Спустя некоторое время миссис Таггерт по-настоящему обеспокоилась и провела расследование. Она так и не узнала, каким образом ему удалось обойти законы, запрещающие использовать детский труд, однако обнаружила, что Франсиско работает – по неофициальной договоренности с диспетчером – посыльным местного управления «Таггерт Трансконтинентал», расположенного в десяти милях от их летнего дома. Личный визит миссис Таггерт потряс диспетчера: он не имел ни малейшего представления о том, что его посыльный гостит в доме Таггертов. Железнодорожники звали мальчика Фрэнки, и миссис Таггерт предпочла не открывать им его подлинное имя. Она просто объяснила, что он устроился на работу без разрешения родителей, а потому должен быть немедленно уволен. Диспетчеру было жаль терять расторопного сотрудника; он сказал, что такого посыльного, как Фрэнки, у него не было никогда.

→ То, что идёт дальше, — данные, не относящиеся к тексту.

Lemma scale_overlay_spec : ∃ g, scale_overlay f width height = Some g
  ∧ fwidth g = width
  ∧ ∀ x y, 0 ≤ x < width → 0 ≤ y < height →
      ∃ c, pixel_at (pixels g) (Z.to_nat ((y * fwidth g + x) * 4)) = Some c
      ∧ seen <$> filtered_at f horizontal vertical x y = Some (seen c).
Proof using All.
  unfold scale_overlay. destruct (_ && _) eqn:E.
  - simp_bool. subst width height. exists f. split; [done|]. split; [done|]. intros x y Hx Hy.
    destruct (pixel_at_frame f x y Hf Hx Hy) as [c Ec]. exists c. split; [done|].
    destruct Hf as (? & ? & _ & ?). unfold filtered_at. rewrite !coordinate_axis by done. cbn [mbind option_bind].
    rewrite !axis_same by nia. rewrite (filtered_pixel_same f x y c) by done. cbn [fmap option_fmap option_map].
    unfold seen at 2. destruct (u8 (alpha c) =? 0) eqn:Ez; [done|]. unfold seen. by rewrite Ez.
  - clear E. set (g := λ y x, default (color 0 0 0 0) (filtered_at f horizontal vertical x y)).
    assert (∀ x y, 0 ≤ x < width → 0 ≤ y < height → filtered_at f horizontal vertical x y = Some (g y x)) as Hg.
    { intros x y Hx Hy. unfold g. by destruct (filtered_at_Some x y Hx Hy) as [c ->]. }
    rewrite (mapM_total _ (λ y, g y <$> range 0 width)).
    2:{ intros y Hy%LockerDrawProofs.elem_of_range. apply mapM_total. intros x Hx%LockerDrawProofs.elem_of_range. by apply Hg. }
    cbn [mbind option_bind]. set (cs := concat _).
    assert (Forall (λ r, length r = Z.to_nat width) ((λ y, g y <$> range 0 width) <$> range 0 height)) as Hrows.
    { apply Forall_fmap, Forall_forall. intros y _. cbn. rewrite length_fmap. unfold range. rewrite length_seqZ. lia. }
    assert (length cs = Z.to_nat width * Z.to_nat height)%nat as Hcs.
    { unfold cs. clear -Hrows. transitivity (Z.to_nat width * length ((λ y, g y <$> range 0 width) <$> range 0 height))%nat.
      - induction Hrows as [|r l Hr _ IH]; cbn [concat length]; [lia|]. rewrite length_app, Hr, IH. lia.
      - rewrite length_fmap. unfold range. rewrite length_seqZ. f_equal. lia. }
    set (f' := mkRgba width height (cs ≫= bytes_of_color)).
    exists f'. rewrite (proj2 (rgba_new_Some width height _ f' ltac:(lia) ltac:(lia))).
    2:{ split; [done|]. unfold wf_rgba. cbn. rewrite (DesktopSurfaceProofs.length_pieces 4) by done. rewrite Hcs. nia. }
    split; [done|]. split; [done|]. intros x y Hx Hy. exists (g y x). split; [|by rewrite Hg].
    unfold f'. cbn [pixels fwidth]. 
    replace (Z.to_nat ((y * width + x) * 4)) with (4 * (Z.to_nat width * Z.to_nat y + Z.to_nat x))%nat by nia.
    apply pixel_at_bytes. unfold cs. rewrite concat_lookup by (done || lia).
    rewrite list_lookup_fmap. unfold range at 2. rewrite lookup_seqZ_lt by lia. cbn [fmap option_fmap option_map mbind option_bind].
    rewrite list_lookup_fmap. unfold range. rewrite lookup_seqZ_lt by lia. cbn. do 2 f_equal; lia.
Qed.
End Scale.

– Мне не хотелось бы расставаться с ним. Может, мне удастся договориться с его родителями? – предположил он.
– Боюсь, что нет, – слабым голосом молвила миссис Таггерт.
– Франсиско, – спросила она, вернувшись домой вместе с мальчиком, – что скажет твой отец, если узнает об этом?
– Он спросит, справлялся я с работой или нет. Ничто другое его не интересует.
– Не надо, я серьезно спрашиваю.
Франсиско смотрел на нее со всей вежливостью, унаследованной им от многих поколений предков, воспитанных в салонах и гостиных, однако в выражении его глаз было нечто, абсолютно не имевшее отношение к хорошему тону.
– Прошлой зимой, – ответил он, – я устроился юнгой на пароход, перевозящий медь нашей фирмы. Отец разыскивал меня три месяца, но когда я вернулся, спросил только об этом.
– Так вот каким, значит, образом ты проводишь зимы? – спросил Джим Таггерт. К улыбке его примешивалась нотка триумфа, личной победы, позволяющей ощутить свое превосходство.
– Это было прошлой зимой, – самым милым образом ответил Франсиско, не меняя невинного и непринужденного тона. – Предыдущую зиму я провел в Мадриде, в доме герцога Альбы.
– А почему ты захотел работать на железной дороге? – спросила Дагни.
Они смотрели друг на друга: взгляд ее был полон восхищения, а в его глазах читалась насмешка, не злобная, скорее, веселая, как приветствие.
– Чтобы узнать, на что это похоже, – ответил он, – и чтобы иметь потом возможность сказать, что я успел поработать на «Таггерт Трансконтинентал» еще до того, как это удалось сделать тебе.
Дагни и Эдди тратили свои зимы на приобретение нового умения, чтобы удивить им Франсиско и хотя бы однажды победить его. Им так и не удалось это сделать. Когда они показали ему, как надо ударять битой по мячу – Франсиско никогда еще не играл в бейсбол – некоторое время понаблюдав за ними, он сказал:
– Ну, кажется, понял. Дайте попробовать.
И, взяв биту, послал мяч за рядок дубков, росших в конце площадки.
Когда Джиму подарили на день рождения моторную лодку, все они выстроились на причале, следя за инструктором, показывавшим, как надо управлять ею. Никому из них еще не приходилось управлять моторкой. Ослепительно белое, очертаниями похожее на пулю суденышко, раскачиваясь, двигалось по воде, оставляя за собой вялую волну; мотор неровно пыхтел, задыхаясь, а сидевший возле Джима инструктор то и дело выхватывал руль из его рук. Вдруг повернув голову к Франсиско, Джим крикнул:
– Будешь говорить, что справишься лучше?
– Буду.
– Тогда попробуй!
Когда лодка причалила к пристани и Джим с инструктором вышли на настил, Франсиско сел за руль.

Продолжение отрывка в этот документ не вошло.